→ PROVIDED ENTRIES
(** ** The invariant *)

Definition bit (blocks : list Block) (i : Z) : bool := match blocks !! Z.to_nat (i `div` 512) with Some b => block_bit b (i `mod` 512) | None => false end.
Definition counts_exact (bv : BitVector) : Prop := forall k c, counts_ bv !! Z.to_nat k = Some c -> 0 <= k -> c = rank (bit (blocks_ bv)) (512 * k).
Definition kMaxSize : Z := 2 ^ 32 - 512.
(** The invariant, but for the number of blocks. *)
Record bv_inv (bv : BitVector) : Prop := {
  bi_size : 0 <= size_ bv <= kMaxSize;
  bi_blocks : Forall block_ok (blocks_ bv);
  bi_lengths : zlen (counts_ bv) = zlen (blocks_ bv);
  bi_room : size_ bv <= 512 * zlen (blocks_ bv) <= 2 ^ 32;
  bi_counts : counts_exact bv;
  bi_tail : forall i, size_ bv <= i -> bit (blocks_ bv) i = false
}.
Definition bv_ok (bv : BitVector) : Prop := bv_inv bv /\ zlen (blocks_ bv) = (size_ bv + 511) `div` 512.
Lemma new_bv_ok : bv_ok BitVector_new.
Proof. split; [|done]. split; try done. Qed.
Lemma index_range i n : 0 <= i < 512 * n -> 0 <= i `div` 512 < n /\ 0 <= i `mod` 512 < 512.
Proof. intros. split; [split; [apply Z.div_pos; lia|apply Z.div_lt_upper_bound; lia]|apply Z.mod_pos_bound; lia]. Qed.
Lemma index_split i : i = 512 * (i `div` 512) + i `mod` 512.
Proof. apply Z.div_mod. lia. Qed.
Lemma IndexToAddress_eq idx : IndexToAddress idx = mkAddress (idx `div` 512) (offset_of (idx `mod` 512)).
Proof. done. Qed.
Lemma AddressToIndex_spec k o : 0 <= o < 512 -> 0 <= 512 * k + o < 2 ^ 32 -> AddressToIndex (mkAddress k (offset_of o)) = 512 * k + o.
Proof. intros Ho H. unfold AddressToIndex. cbn [block_idx block_offset offset_of word_idx bit_idx]. unfold kBlockBits, kWords, kWordBits. rewrite <- (u32_small (512 * k + o)) by done. f_equal. pose proof (block_offset_split o). lia. Qed.
Lemma get_block blocks k : Forall block_ok blocks -> 0 <= k < zlen blocks -> exists b, blocks !! Z.to_nat k = Some b /\ vec_get blocks k = Ok b /\ block_ok b.
Proof. intros Hb Hk. destruct (vec_get_inside blocks k Hk) as (b & E & Eg). exists b. split; [done|]. split; [done|]. by eapply (Forall_lookup_1 block_ok). Qed.
Lemma bit_at blocks k b o : blocks !! Z.to_nat k = Some b -> 0 <= o < 512 -> bit blocks (512 * k + o) = block_bit b o.
Proof. intros E Ho. unfold bit. rewrite (Z.add_comm (512 * k)), (Z.mul_comm 512), Z.div_add, Z.div_small, Z.add_0_l, E, Z.mod_add by lia. f_equal. by apply Z.mod_small. Qed.
Lemma rank_block blocks k b o : blocks !! Z.to_nat k = Some b -> 0 <= k -> 0 <= o <= 512 -> rank (bit blocks) (512 * k + o) = rank (bit blocks) (512 * k) + rank (block_bit b) o.
Proof. intros E Hk Ho. rewrite rank_split by lia. f_equal. apply rank_ext. intros i Hi. apply bit_at; [done|lia]. Qed.
Lemma bit_outside blocks i : 512 * zlen blocks <= i -> bit blocks i = false.
Proof. intros H. unfold bit. rewrite lookup_ge_None_2; [done|]. unfold zlen in H. pose proof (index_split i). pose proof (Z.mod_pos_bound i 512). lia. Qed.
Definition same_shape (bv bv' : BitVector) : Prop := size_ bv' = size_ bv /\ counts_ bv' = counts_ bv /\ zlen (blocks_ bv') = zlen (blocks_ bv) /\ Forall block_ok (blocks_ bv').
(** One block changed, bit by bit. *)
Lemma update_block_spec bv k f (g : Z -> bool -> bool) : Forall block_ok (blocks_ bv) -> 0 <= k < zlen (blocks_ bv) -> (forall b, block_ok b -> exists b', f b = Ok b' /\ block_becomes b b' (fun o => g o (block_bit b o))) ->
  exists bv', update_block k f bv = Ok bv' /\ same_shape bv bv' /\ forall i, 0 <= i -> bit (blocks_ bv') i = if i `div` 512 =? k then g (i `mod` 512) (bit (blocks_ bv) i) else bit (blocks_ bv) i.
Proof.
  intros Hb Hk Hf. destruct (get_block _ k Hb Hk) as (b & E & Eg & Hbk). destruct (Hf b Hbk) as (b' & Ef & Hb' & Hbit). unfold update_block. rewrite Eg. cbn [obind]. rewrite Ef. cbn [obind]. rewrite vec_set_inside by done. cbn [obind]. eexists. split; [done|]. split.
  - unfold same_shape, zlen. cbn. rewrite length_insert. split_and!; [done..|by apply Forall_insert].
  - intros i Hi. cbn. unfold bit. destruct (Z.eqb_spec (i `div` 512) k) as [Ei|Ei].
    + rewrite Ei, list_lookup_insert_eq by (unfold zlen in Hk; lia). rewrite E. apply Hbit, Z.mod_pos_bound. lia.
    + rewrite list_lookup_insert_ne; [done|]. assert (0 <= i `div` 512) by (apply Z.div_pos; lia). lia.
Qed.

(** ** Queries *)

Lemma IsSet_spec bv idx : Forall block_ok (blocks_ bv) -> 0 <= idx < 512 * zlen (blocks_ bv) -> IsSet idx bv = Ok (bit (blocks_ bv) idx).
Proof.
  intros Hb Hi. destruct (index_range _ _ Hi) as [H1 H2]. destruct (get_block _ _ Hb H1) as (b & E & Eg & Hbk). unfold IsSet. rewrite IndexToAddress_eq. cbn [block_idx block_offset]. rewrite Eg. cbn [obind]. rewrite Block_IsSet_spec by done. unfold bit. by rewrite E.
Qed.
(** Only the count of the block of the last bit matters. *)
Lemma CountSetBits_until_local bv e c : Forall block_ok (blocks_ bv) -> 0 <= e <= 512 * zlen (blocks_ bv) -> e < 2 ^ 32 -> (0 < e -> counts_ bv !! Z.to_nat ((e - 1) `div` 512) = Some c /\ c = rank (bit (blocks_ bv)) (512 * ((e - 1) `div` 512))) ->
  CountSetBits_until e bv = Ok (rank (bit (blocks_ bv)) e).
Proof.
  intros Hb He Hlt Hc. unfold CountSetBits_until. destruct (Z.eqb_spec e 0) as [->|Hne]; [by rewrite rank_0|]. destruct (index_range (e - 1) (zlen (blocks_ bv)) ltac:(lia)) as [H1 H2]. destruct (get_block _ _ Hb H1) as (b & E & Eg & Hbk). destruct Hc as [Ec ->]; [lia|]. cbv zeta. rewrite IndexToAddress_eq. cbn [block_idx block_offset].
  rewrite (vec_get_Some _ _ _ Ec). cbn [obind]. rewrite Eg. cbn [obind]. rewrite Block_CountSetBits_until_spec by done. cbn [obind]. f_equal. pose proof (index_split (e - 1)). rewrite <- rank_block by (done || lia). replace (512 * _ + _) with e by lia. apply rank_small. lia.
Qed.
Lemma counts_lookup bv k : bv_inv bv -> 0 <= k < zlen (blocks_ bv) -> exists c, counts_ bv !! Z.to_nat k = Some c /\ c = rank (bit (blocks_ bv)) (512 * k).
Proof. intros H Hk. destruct (lookup_lt_is_Some_2 (counts_ bv) (Z.to_nat k)) as [c Hc]; [pose proof (bi_lengths _ H) as Hl; unfold zlen in *; lia|]. exists c. split; [done|]. apply (bi_counts _ H k); [done|lia]. Qed.
Lemma CountSetBits_until_spec bv e : bv_inv bv -> 0 <= e <= size_ bv -> CountSetBits_until e bv = Ok (rank (bit (blocks_ bv)) e).
Proof.
  intros H He. pose proof (bi_size _ H) as Hs. pose proof (bi_room _ H) as Hr. unfold kMaxSize in Hs. destruct (Z.eq_dec e 0) as [->|Hne]; [unfold CountSetBits_until; by rewrite rank_0|]. destruct (index_range (e - 1) (zlen (blocks_ bv)) ltac:(lia)) as [H1 _]. destruct (counts_lookup bv _ H H1) as (c & Hc & Ec).
  apply (CountSetBits_until_local bv e c); [apply H|lia|lia|done].
Qed.
Lemma CountSetBits_spec bv : bv_inv bv -> CountSetBits bv = Ok (rank (bit (blocks_ bv)) (size_ bv)).
Proof. intros H. apply CountSetBits_until_spec; [done|]. pose proof (bi_size _ H). lia. Qed.
Lemma IndexOfNthSet_spec bv n : bv_inv bv -> 0 <= n < rank (bit (blocks_ bv)) (size_ bv) -> exists i, IndexOfNthSet n bv = Ok i /\ is_nth (bit (blocks_ bv)) n i /\ i < size_ bv.
Proof.
  intros H Hn. pose proof (bi_size _ H) as Hs. pose proof (bi_room _ H) as Hr. unfold kMaxSize in Hs. set (f := bit (blocks_ bv)) in *. destruct (is_nth_exists f n (size_ bv) ltac:(lia) Hn) as (i & Hi & His). exists i. pose proof Hi as (Hi0 & Hfi & Hri).
  destruct (index_range i (zlen (blocks_ bv)) ltac:(lia)) as [H1 H2]. destruct (counts_lookup bv _ H H1) as (c & Hc & Ec). destruct (get_block _ _ (bi_blocks _ H) H1) as (b & Eb & Egb & Hbk). fold f in Ec.
  assert (Hub : upper_bound Z.ltb (counts_ bv) n = S (Z.to_nat (i `div` 512))).
  { unfold upper_bound. apply partition_point_spec. split; [apply lookup_lt_Some in Hc; lia|]. intros k x Hx. rewrite <- (Nat2Z.id k) in Hx. rewrite (bi_counts _ H _ _ Hx) by lia. fold f. assert (Hk : n < rank f (512 * Z.of_nat k) <-> i `div` 512 < Z.of_nat k).
    { pose proof (index_split i). split; intros Hk.
      - destruct (Z.lt_ge_cases (i `div` 512) (Z.of_nat k)) as [|Hge]; [done|]. pose proof (rank_mono f (512 * Z.of_nat k) i ltac:(lia)). lia.
      - rewrite <- Hri. apply (is_nth_lt f (rank f i) i); [done|lia]. }
    case_bool_decide as Hd; [apply negb_true_iff, Z.ltb_ge; lia|apply negb_false_iff, Z.ltb_lt, Hk; lia]. }
  unfold IndexOfNthSet. cbv zeta. rewrite Hub. rewrite (u32_small (Z.of_nat (S (Z.to_nat (i `div` 512))) - 1)) by lia. replace (Z.of_nat (S (Z.to_nat (i `div` 512))) - 1) with (i `div` 512) by lia. rewrite (vec_get_Some _ _ _ Hc). cbn [obind]. rewrite Egb. cbn [obind].
  pose proof (index_split i) as Hsp. assert (Hrb : forall o, 0 <= o <= 512 -> rank f (512 * (i `div` 512) + o) = c + rank (block_bit b) o) by (intros o Ho; rewrite Ec; apply rank_block; [done|lia|lia]). pose proof (rank_range f (512 * (i `div` 512))). pose proof (rank_range f (size_ bv)).
  assert (Hc1 : c <= n) by (rewrite Ec, <- Hri; apply rank_mono; lia). rewrite (u32_small (n - c)) by lia. destruct (Block_IndexOfNthSet_spec b (n - c) Hbk) as (o & Eo & Ho & Hno).
  { split; [lia|]. pose proof (is_nth_lt f n i (512 * (i `div` 512) + 512) Hi ltac:(lia)) as Hlt. rewrite Hrb in Hlt by lia. lia. }
  rewrite Eo. cbn [obind]. assert (Ei : i = 512 * (i `div` 512) + o).
  { apply (is_nth_unique f n); [done|]. destruct Hno as (_ & Hbo & Hro). split; [lia|]. split; [unfold f; by rewrite (bit_at _ _ b)|]. rewrite Hrb by lia. lia. }
  rewrite AddressToIndex_spec by lia. rewrite <- Ei. done.
Qed.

→ WORK REQUEST
Show every line in the entries where the string "assert" occurs.

→ OUTPUT FOR THIS TASK
    + rewrite list_lookup_insert_ne; [done|]. assert (0 <= i `div` 512) by (apply Z.div_pos; lia). lia.
  assert (Hub : upper_bound Z.ltb (counts_ bv) n = S (Z.to_nat (i `div` 512))).
  { unfold upper_bound. apply partition_point_spec. split; [apply lookup_lt_Some in Hc; lia|]. intros k x Hx. rewrite <- (Nat2Z.id k) in Hx. rewrite (bi_counts _ H _ _ Hx) by lia. fold f. assert (Hk : n < rank f (512 * Z.of_nat k) <-> i `div` 512 < Z.of_nat k).
  pose proof (index_split i) as Hsp. assert (Hrb : forall o, 0 <= o <= 512 -> rank f (512 * (i `div` 512) + o) = c + rank (block_bit b) o) by (intros o Ho; rewrite Ec; apply rank_block; [done|lia|lia]). pose proof (rank_range f (512 * (i `div` 512))). pose proof (rank_range f (size_ bv)).
  assert (Hc1 : c <= n) by (rewrite Ec, <- Hri; apply rank_mono; lia). rewrite (u32_small (n - c)) by lia. destruct (Block_IndexOfNthSet_spec b (n - c) Hbk) as (o & Eo & Ho & Hno).
  rewrite Eo. cbn [obind]. assert (Ei : i = 512 * (i `div` 512) + o).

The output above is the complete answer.